Cepzeu

Need perspective. Leave relationship for freedom or stay for potential

4 posts in this topic

I've been very 50/50 on this issue for weeks. It's to the point where it is preoccupying my mind most of the day and affecting my work.

In brief, I'm in a long term relationship with someone who I could see myself marrying and having a family with. It started when she visited my town a year ago and we have seen each other frequently since. Over the last year it's been less frequent, about once a month.

We are both in careers with no clear location guarantee. We both could be moved around the country.

I'm approaching 30 soon.

The question is whether I break up with her to have full freedom of dating and ease of moving around or whether I stay with her due to the potential for a family with her.

I love her and don't want to hurt her. But also I do have options and could date easily, it would just be hard to find someone like her.

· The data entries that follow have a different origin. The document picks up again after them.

Lemma replay_recorded actor key operation body :
  yields (λ o w, ∀ r, o = Some r → recorded (resp_status r) w)
    (replay_operation actor key operation body).
Proof.
  intros w o w' Hr r ->. unfold replay_operation in Hr.
  apply bind_done in Hr as (replay & w1 & Hq & Hr).
  destruct replay as [replay|]; [|discriminate Hr].
  apply bind_done in Hr as (u & w2 & [_ ->]%ensure_done & [= <- <-]).
  destruct (api_query_waits _ _ _ _ (idempotent_response_reads _ _ _ _) Hq) as (_ & _ & Hd).
  specialize (Hd _ eq_refl). unfold idempotent_response in Hd.
  apply bind_done in Hd as (row & s1 & [Hf ->]%fetch_optional_done & Hd).
  destruct row as [row|]; [|discriminate Hd].
  apply bind_done in Hd as (u1 & s1 & [_ ->]%ensure_done & Hd).
  apply bind_done in Hd as (u2 & s2 & [_ ->]%ensure_done & Hd).
  apply bind_done in Hd as (v & s3 & _ & [= <- _]).
  exists row. split; [|done]. symmetry in Hf. by apply find_Some_elem in Hf as [? _].
Qed.
Lemma yields_unless_replayed actor key operation body run :
  yields accepted run → yields accepted (unless_replayed actor key operation body run).
Proof.
  intros Hrun w r w' (replayed & w1 & Hp & Hr)%bind_done.
  destruct replayed as [r0|]; [|by eapply Hrun].
  injection Hr as <- <-. right. by eapply replay_recorded.
Qed.

Ltac yields :=
  repeat lazymatch goal with
  | |- yields _ (mret _) => apply yields_ret; intros ?; by left
  | |- yields _ (unless_replayed _ _ _ _ _) => apply yields_unless_replayed
  | |- yields _ (_ ≫= _) => apply yields_bind; intros ?
  | |- yields _ (match ?x with _ => _ end) => destruct x
  end.
Lemma submit_accepted actor key request :
  yields (λ a _, a.1 = 202) (submit_intent coordinator actor key request).
Proof.
  unfold submit_intent. repeat first [ by apply yields_ret | apply yields_bind; intros ? | case_match ].
Qed.
Lemma readiness_status : yields (λ r _, resp_status r ∈ [200; 503]) readiness.
Proof.
  intros w r w'. unfold readiness.
  destruct (api_store service_state w) as [[[[[] ?] ?]|e|] w1]; intros [= <- <-]; cbn; set_solver.
Qed.

Lemma answer_yields {A} (f : A → Answer) (m : Handler A) e :
  yields (λ a w, answers_of (statuses e) (f a) w) m → yields (answers_of (statuses e)) (answer f m).
Proof. apply yields_fmap. Qed.
Lemma answer_constant {A} (f : A → Answer) (m : Handler A) e :
  (∀ a, answer_status (f a) ∈ statuses e) → yields (answers_of (statuses e)) (answer f m).
Proof. intros Hf. apply yields_bind. intros a. apply yields_ret. intros w. left. apply Hf. Qed.
Lemma answer_accepted (m : Handler Response) e :
  statuses e = [202] → yields accepted m → yields (answers_of (statuses e)) (answer AnswerResponse m).
Proof.
  intros He Hm. apply answer_yields. intros w r w' Hr. rewrite He.
  destruct (Hm _ _ _ Hr) as [H202|]; [left; cbn; rewrite H202; set_solver|by right].
Qed.
Lemma id_answers {A} raw (f : A → Answer) (m : Uuid → Handler A) e :
  400 ∈ statuses e → (∀ a, answer_status (f a) ∈ statuses e) →
  yields (answers_of (statuses e)) (with_id raw f m).
Proof.
  intros H400 Hf. unfold with_id. destruct (path_uuid raw); [by apply answer_constant|].
  apply yields_ret. intros w. by left.
Qed.
Lemma query_answers {Q A} (q : option Q) (f : A → Answer) (m : Q → Handler A) e :
  400 ∈ statuses e → (∀ a, answer_status (f a) ∈ statuses e) →
  yields (answers_of (statuses e)) (with_query q f m).
Proof.
  intros H400 Hf. unfold with_query. destruct q; [by apply answer_constant|].
  apply yields_ret. intros w. by left.
Qed.

Lemma protected_answers actor e rq :
  is_public e = false →
  yields (answers_of (statuses e)) (run_protected coordinator directory actor e rq).
Proof.
  intros He. destruct e; try discriminate He; cbn [run_protected].
  all: try solve [ apply id_answers; intros; set_solver | apply query_answers; intros; set_solver
                 | apply answer_constant; intros; set_solver ].
  - apply yields_bind. intros request. apply answer_yields. intros w a w' Ha. left.
    rewrite (submit_accepted _ _ _ _ _ _ Ha). set_solver.
  - apply yields_bind. intros request. apply answer_accepted; [done|]. unfold api_cancel. yields.
  - apply yields_bind. intros request. apply answer_accepted; [done|]. unfold api_halt. yields.
  - apply yields_bind. intros request. apply answer_accepted; [done|]. unfold api_resume. yields.
  - apply answer_accepted; [done|]. unfold api_reconcile. yields.
  - apply answer_accepted; [done|]. unfold api_create_backup. yields.
Qed.
Lemma public_answers e :
  is_public e = true → yields (answers_of (statuses e)) (run_public e).
Proof.
  intros He. destruct e; try discriminate He; cbn [run_public].
  - apply yields_ret. intros w. left. cbn. set_solver.
  - apply answer_yields. intros w r w' Hr. left. by apply readiness_status in Hr.
  - apply yields_bind. intros d. apply yields_ret. intros w. left. cbn. set_solver.
Qed.

(** What a request must bring. *)
Definition key_given (rq : Request) : Prop :=
  ∃ key, rq_idempotency_key rq = Some key ∧ (16 <= string_length key <= 128)%nat.
Definition body_given (rq : Request) : Prop := ∃ v, rq_body rq = BodyJson v.
Lemma key_needed {A} rq (k : string → Handler A) :
  yields (λ _ _, key_given rq) (key ← lift (idempotency_key (rq_idempotency_key rq)); k key).
Proof.
  intros w a w' (key & w1 & [Hk _]%lift_done & _)%bind_done. unfold idempotency_key in Hk.
  apply outcome_bind_done in Hk as (key' & Hh%ok_or_done & Hk).
  apply outcome_bind_done in Hk as (u & [Hl _]%reject_if_done%orb_false_elim & [= <-]).
  apply negb_false_iff, andb_true_iff in Hl as [?%Nat.leb_le ?%Nat.leb_le]. by exists key'.
Qed.
Lemma body_needed {T A} (decode : Value → string + T) rq (f : A → Answer) m :
  yields (λ _ _, body_given rq) (with_body decode (rq_body rq) f m : Handler Answer).
Proof.
  intros w a w' (request & w1 & [Hb _]%lift_done & _)%bind_done. unfold strict_json in Hb.
  destruct (rq_body rq) as [| |v] eqn:E; [discriminate Hb..|]. by exists v.
Qed.
Lemma changes_keyed actor e rq :
  changes e = true →
  yields (λ _ _, key_given rq) (run_protected coordinator directory actor e rq).
Proof.
  intros He. destruct e; try discriminate He; cbn [run_protected]; unfold with_body;
    first [ apply (yields_fmap (λ _ _, key_given rq)); apply key_needed
          | apply yields_bind; intros request; apply (yields_fmap (λ _ _, key_given rq)); apply key_needed ].
Qed.
Lemma bodies_read actor e rq :
  takes_body e = true →
  yields (λ _ _, body_given rq) (run_protected coordinator directory actor e rq).
Proof. intros He. destruct e; try discriminate He; cbn [run_protected]; apply body_needed. Qed.

Lemma public_route_public method path e : public_route method path = Some e → is_public e = true.
Proof. unfold public_route, on_get. repeat case_match; by intros [= <-]. Qed.
Lemma protected_route_not_public method path e :
  protected_route method path = Some e → is_public e = false.
Proof.
  unfold protected_route. intros Hr.
  repeat match type of Hr with (if ?b then _ else _) = _ => destruct b end;
    try (by apply on_get_some in Hr as ->); try (by apply on_post_some in Hr as [_ ->]).
  - by injection Hr as <-.
  - revert Hr. by apply (id_routes_case (λ e, is_public e = false)).
Qed.
End answers.

(** C9. The published contract is the service.  The document is generated without
    a panic, and for every request: where it has no operation for the method and
    the path, no route takes the request.  Where it has one, the router runs the
    endpoint of that name; the operation is marked as secured exactly when the
    endpoint is behind [require_auth], has the required header Idempotency-Key
    exactly when the endpoint may change something, and has a body exactly when
    the handler reads one; a request that is answered, and neither refused nor
    an error, did bring what the operation requires; and the status of the answer
    is one the operation lists, or one recorded for an idempotency key. *)
Theorem contract_describes_service `{DL : DecimalLaws} `{Platform} `{Codec} `{CursorCodec} `{Sha256}
    `{Extractors} {V} `{Venue : !ExecutionVenue (Sys * V)} `{Sched : !Schedule V}
    coordinator directory registry rq (w : ApiWorld V) :
  let '(r, w') := handle coordinator directory registry rq w in
  ∃ document, @openapi_document ApiError = Done document ∧
    match contract_operation document (rq_method rq) (rq_path rq) with
    | None => route (rq_method rq) (rq_path rq) = None ∧ r = Done AnswerNotFound ∧ w' = w
    | Some op => ∃ e, route (rq_method rq) (rq_path rq) = Some e ∧
        operation_id op = Some (operation_name e) ∧
        is_secured op = bool_decide (public_route (rq_method rq) (rq_path rq) = None) ∧
        is_keyed op = bool_decide (is_Some (changing_scope e)) ∧
        has_body op = takes_body e ∧
        ∀ a, r = Done a →
          (lists_status op (answer_status a) = true ∨ recorded (answer_status a) w') ∧
          ((∃ refusal, a = AnswerRefused refusal) ∨
           (is_keyed op = true → key_given rq) ∧ (has_body op = true → body_given rq))
    end.
Proof.
  destruct (handle _ _ registry rq w) as [r w'] eqn:Hr. exists contract. split; [apply contract_done|].
  pose proof (contract_covers (rq_method rq) (rq_path rq)) as Hc. unfold handle in Hr. unfold route in *.
  destruct (contract_operation _ _ _) as [op|].
  2: { destruct (public_route _ _); [done|]. destruct (protected_route _ _); [done|].
       by injection Hr as <- <-. }
  destruct (public_route _ _) as [e|] eqn:Hpub; [|destruct (protected_route _ _) as [e|] eqn:Hpro; [|done]];
    exists e; apply describes_spec in Hc as (Hid & Hsec & Hkey & Hbody & Hlist);
    (split_and!; [done..|idtac|exact Hkey|exact Hbody|]).
  - by rewrite Hsec, (public_route_public _ _ _ Hpub).
  - intros a ->. apply public_route_public in Hpub as He. split.
    + destruct (public_answers _ He _ _ _ Hr) as [Hs|]; [|by right]. left. apply Hlist. set_solver.
    + right. rewrite Hkey, Hbody. by destruct e.
  - by rewrite Hsec, (protected_route_not_public _ _ _ Hpro).
  - intros a ->. apply protected_route_not_public in Hpro as He. rewrite He in Hlist.
    destruct (require_auth _ _ _ _) as [actor| |scope].
    2-3: injection Hr as <- <-; split; [left; apply Hlist; cbn; set_solver|by left; eexists].
    split.
    + destruct (protected_answers _ _ _ _ _ He _ _ _ Hr) as [Hs|]; [|by right].
      left. apply Hlist. set_solver.
    + right. rewrite Hkey, Hbody. split; intros Hc.
      * by eapply changes_keyed.
      * by eapply bodies_read.
Qed.

Section witness.
#[local] Existing Instance RefOps.
#[local] Existing Instance RefLaws.
#[local] Existing Instance RefPlatform.
#[local] Existing Instance CoordinatorCodec.
#[local] Existing Instance QuietSchedule.
#[local] Existing Instance accepting.
#[local] Instance ContractSha256 : Sha256 := bytes.
#[local] Instance ContractCursors : CursorCodec := {|
  base64_encode s := s;
  base64_decode := Some;
  cursor_from_json _ := None;
|}.
#[local] Instance ContractExtractors : Extractors := {|
  path_uuid _ := None;
  decode_intent _ := inr fix_request;
  decode_cancellation _ := inl "unknown";
  decode_reason v := from_option inr (inl "unknown") (get_member "reason" v ≫= as_str);
  intent_query _ := None;
  order_query _ := None;
  trade_query _ := None;
|}.
(** A halt whose sender shows no token. *)
Definition halt_unsigned : Request :=
  mkRequest "POST" "/v1/control/halt" "" None (Some "halt-key-0123456789") None
    (BodyJson (JObject ["reason" ::= "stop"])).
Definition contract_world : ApiWorld nat := ApiState_new 0 (new_world (fix_sys "READY")).
(** *** The invariant *)

Record guarded (f : Disk) (d : Db) : Prop := {
  gd_saved b : b ∈ backups d → bk_state b = "COMPLETE" → ∃ d0 m, saved f d b d0 m;
  gd_ids : NoDup (bk_id <$> backups d);
  gd_identity row : instance_metadata d = Some row → im_mode row = Mode_to_string (st_mode self);
  gd_bound e : e ∈ execution_events d → sequence e <= last_sequence d;
  gd_counter : 0 <= last_sequence d;
}.
(** A later database of which no old event is new. *)
Lemma saved_later f f' d d' b d0 m :
  (∀ suffix, f' !! file_of (bk_id b) suffix = f !! file_of (bk_id b) suffix) →
  last_sequence d <= last_sequence d' →
  (∀ e, e ∈ execution_events d' → e ∈ execution_events d ∨ last_sequence d < sequence e) →
  saved f d b d0 m → saved f' d' b d0 m.
Proof.
  intros Hf Hl He []. split; rewrite ?Hf; try done; [lia|].
  intros e Hin Hle. apply He in Hin as [Hin|Hin]; [by apply sv_events0|]. lia.
Qed.
Lemma guarded_lasting f : lasting self (guarded f).
Proof.
  split.
  - intros d d' [= E1 E2 _ _ _ E3 E4] []. split; rewrite <-?E1, <-?E2, <-?E3, <-?E4; try done.
    intros b Hb Hc. destruct (gd_saved0 b Hb Hc) as (d0 & m & Hs). exists d0, m.
    eapply saved_later; [done|..|exact Hs]; rewrite <-?E1, <-?E2; auto. lia.
  - intros e d He []. split; cbn; try done.
    + intros b Hb Hc. destruct (gd_saved0 b Hb Hc) as (d0 & m & Hs). exists d0, m.
      eapply saved_later; [done|..|exact Hs]; cbn; [lia|].
      intros e' [Hin| ->%list_elem_of_singleton]%elem_of_app; [by left|right; lia].
    + intros e' [Hin%gd_bound0| ->%list_elem_of_singleton]%elem_of_app; lia.
    + lia.
  - intros c d _ []. split; try done. intros b Hb Hc. destruct (gd_saved0 b Hb Hc) as (d0 & m & []).
    by exists d0, m.
  - intros r d _ []. split; try done. intros b Hb Hc. destruct (gd_saved0 b Hb Hc) as (d0 & m & []).
    by exists d0, m.
  - intros r d _ []. split; try done. intros b Hb Hc. destruct (gd_saved0 b Hb Hc) as (d0 & m & []).
    by exists d0, m.
  - intros l d Hl Hnd []. split; try done; [|by apply Hnd].
    intros b Hb Hc. destruct (gd_saved0 b (Hl b Hb Hc) Hc) as (d0 & m & []). by exists d0, m.
  - intros row d _ Hrow []. split; try done.
    + intros b Hb Hc. destruct (gd_saved0 b Hb Hc) as (d0 & m & []). by exists d0, m.
    + by intros row' [= <-].
Qed.
Lemma read_halted w reason now w' :
  call_store service_state w = (Done (Halted, reason, now), w') → control_text (w_sys w') = "HALTED".
Proof.
  intros Hr. apply call_store_query in Hr; [|query].
  unfold service_state, service_state_with_revision in Hr. run_inv. cbn in *. simplify_eq.
  match goal with Hp : parse_service_state _ = Done _ |- _ => revert Hp end.
  unfold parse_service_state, control_text. by repeat case_bool_decide; simplify_eq.
Qed.
Lemma sound_after {A} K (m : Prog (World V) CoordinatorError A) w a w' :
  runs self K sound m → m w = (Done a, w') → sound (w_sys w) → sound (w_sys w').
Proof.
  intros Hm Hd Hw. eapply (kept_persistent self _ (sound_kept self)); [|exact Hw].
  apply (done_advance self K m w a w'); done.
Qed.

Notation armed := (λ t, t = "READY" ∨ t = "HALTED").
(** A startup that succeeds leaves the service READY or HALTED. *)
Lemma startup_done_state w u w' :
  calm armed → sound (w_sys w) → startup self w = (Done u, w') → armed (control_text (w_sys w')).
Proof.
  intros Hcalm Hw Hr. destruct (sound_kept self) as [HP HU]. unfold startup in Hr.
  set (K0 := λ _ : string, True). assert (K0 "HALTED") by done. assert (K0 "RECONCILING") by done.
  assert (K0 "READY") by done. assert (armed "HALTED") by by right.
  apply bind_done in Hr as (prior & w1 & E1 & Hr).
  apply bind_done in Hr as (recoverable & w2 & E2 & Hr).
  apply bind_done in Hr as ([] & w3 & E3 & Hr).
  apply (sound_after K0) in E1; [|run|done]. apply (sound_after K0) in E2; [|run|done].
  apply (sound_after K0) in E3; [|run|done].
  apply bind_done in Hr as ([[state reason] now] & w4 & E4 & Hr).
  pose proof E4 as Hw4. apply (sound_after K0) in Hw4; [|run|done].
  destruct (bool_decide_reflect (state = Halted)) as [->|Hn].
  - apply modify_done in Hr as ->. right. by apply read_halted in E4.
  - apply bind_done in Hr as ([] & w5 & E5 & Hr). pose proof E5 as Hw5.
    apply (sound_after K0) in Hw5; [|run|done]. apply set_state_done in E5.
    eapply (advance_held self armed w5 w'); [done| |split; [done|by left]].
    eapply done_advance; [|exact Hw5|exact Hr]. run.
Qed.
Definition applyExit (exit_time duration_minutes : Z) (parking_fee : Q)
    (payment_status : string) (tr : ParkingTransaction.t) : ParkingTransaction.t :=
  ParkingTransaction.mk (ParkingTransaction._id tr) (ParkingTransaction.vehicle_id tr)
    (ParkingTransaction.spot_id tr) (ParkingTransaction.entry_time tr)
    (Some exit_time) (Some duration_minutes) (Some parking_fee) payment_status
    (ParkingTransaction.payment_method tr).

Definition paymentStatusEnum : list string := ["PENDING"; "PAID"; "CANCELLED"].

(** [updateExit(transactionId, exitData)], with the validators of the
    updated paths ([min: 0] on the duration and on the fee, the enumeration
    of [payment_status]). *)
Definition updateExit (transactionId : ObjectId) (exit_time duration_minutes : Z)
    (parking_fee : Q) (payment_status : string) : M (option ParkingTransaction.t) :=
  if duration_minutes <? 0 then throw (MongooseValidationError "duration_minutes")
  else if negb (Qle_bool 0 parking_fee) then throw (MongooseValidationError "parking_fee")
  else if negb (includes paymentStatusEnum payment_status) then
    throw (MongooseValidationError "payment_status")
  else
    let p := fun tr => ParkingTransaction._id tr =? transactionId in
    let f := applyExit exit_time duration_minutes parking_fee payment_status in
    found <- gets (fun s => find p (parkingTransactions s)) ;;
    modify (set_parkingTransactions (updateFirst p f)) ;;;
    ret (option_map f found).
End TransactionRepository.

(** ** repositories/parkingLotRepository.js, repositories/rateCardRepository.js *)
Module ParkingLotRepository.

Definition findDefault : M (option ParkingLot.t) :=
  gets (fun s => hd_error (parkingLots s)).

(** [$inc: { [`occupied_${type}_spots`]: d, [`available_${type}_spots`]: -d }]
    with [type = vehicleType.toLowerCase()]; a path the schema does not have
    is dropped from the update. [$inc] runs no validator. *)
Definition incOccupied (vehicleType : string) (d : Z) (lot : ParkingLot.t) : ParkingLot.t :=
  let ty := toLowerCase vehicleType in
  let '(ParkingLot.mk id name floors total am ac ab om oc ob) := lot in
  if (ty =? "motorcycle")%string then
    ParkingLot.mk id name floors total (am - d) ac ab (om + d) oc ob
  else if (ty =? "car")%string then
    ParkingLot.mk id name floors total am (ac - d) ab om (oc + d) ob
  else if (ty =? "bus")%string then
    ParkingLot.mk id name floors total am ac (ab - d) om oc (ob + d)
  else lot.

Definition incrementOccupiedSpots (lotId : ObjectId) (vehicleType : string) : M unit :=
  modify (set_parkingLots
            (updateFirst (fun lot => ParkingLot._id lot =? lotId) (incOccupied vehicleType 1))).

Definition decrementOccupiedSpots (lotId : ObjectId) (vehicleType : string) : M unit :=
  modify (set_parkingLots
            (updateFirst (fun lot => ParkingLot._id lot =? lotId) (incOccupied vehicleType (-1)))).
End ParkingLotRepository.

Module RateCardRepository.
Definition findByVehicleType (vehicleType : string) : M (option RateCard.t) :=
  gets (fun s =>
    find (fun rc => (RateCard.vehicle_type rc =? vehicleType)%string) (rateCards s)).
End RateCardRepository.

(** ** services/spotAllocationService.js *)
Module SpotAllocationService.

I feel a bit of resentment towards her, she benefits from the relationship more than me, and I am already moving jobs to be closer to her.

The complicating factor is that there is another woman who is interested in me. A relationship with her wouldn't work but I could have a fun time with her. I could also enjoy doing careless "youth stuff". My career meant that I gave up a lot of my early and mid 20, minimal partying/travel/savings, but now I could experience that without commiting to a partner just yet.

I feel like my main reasons for staying are that I do love her and I don't want to hurt her by leaving her, but if I was honest I would rather have fun and freedom. She has expressed she wouldn't want me sleeping with other people and would not stay in a relationship with me if I did.

There is a lot to add but I appreciate it would make for a very long post.

Has anyone had experience with being in a relationship with someone who is a quality person and wife material but wanting to end things to experience more fun and variety in life?

@Leo Gura I remember you saying in ome of your videos that you've had many relationships but just ended up feeling like none of the women were good enough for you.

I imagine I would have this feeling recurring even if I dated other people.

Can elaborate on things in more detail if needed.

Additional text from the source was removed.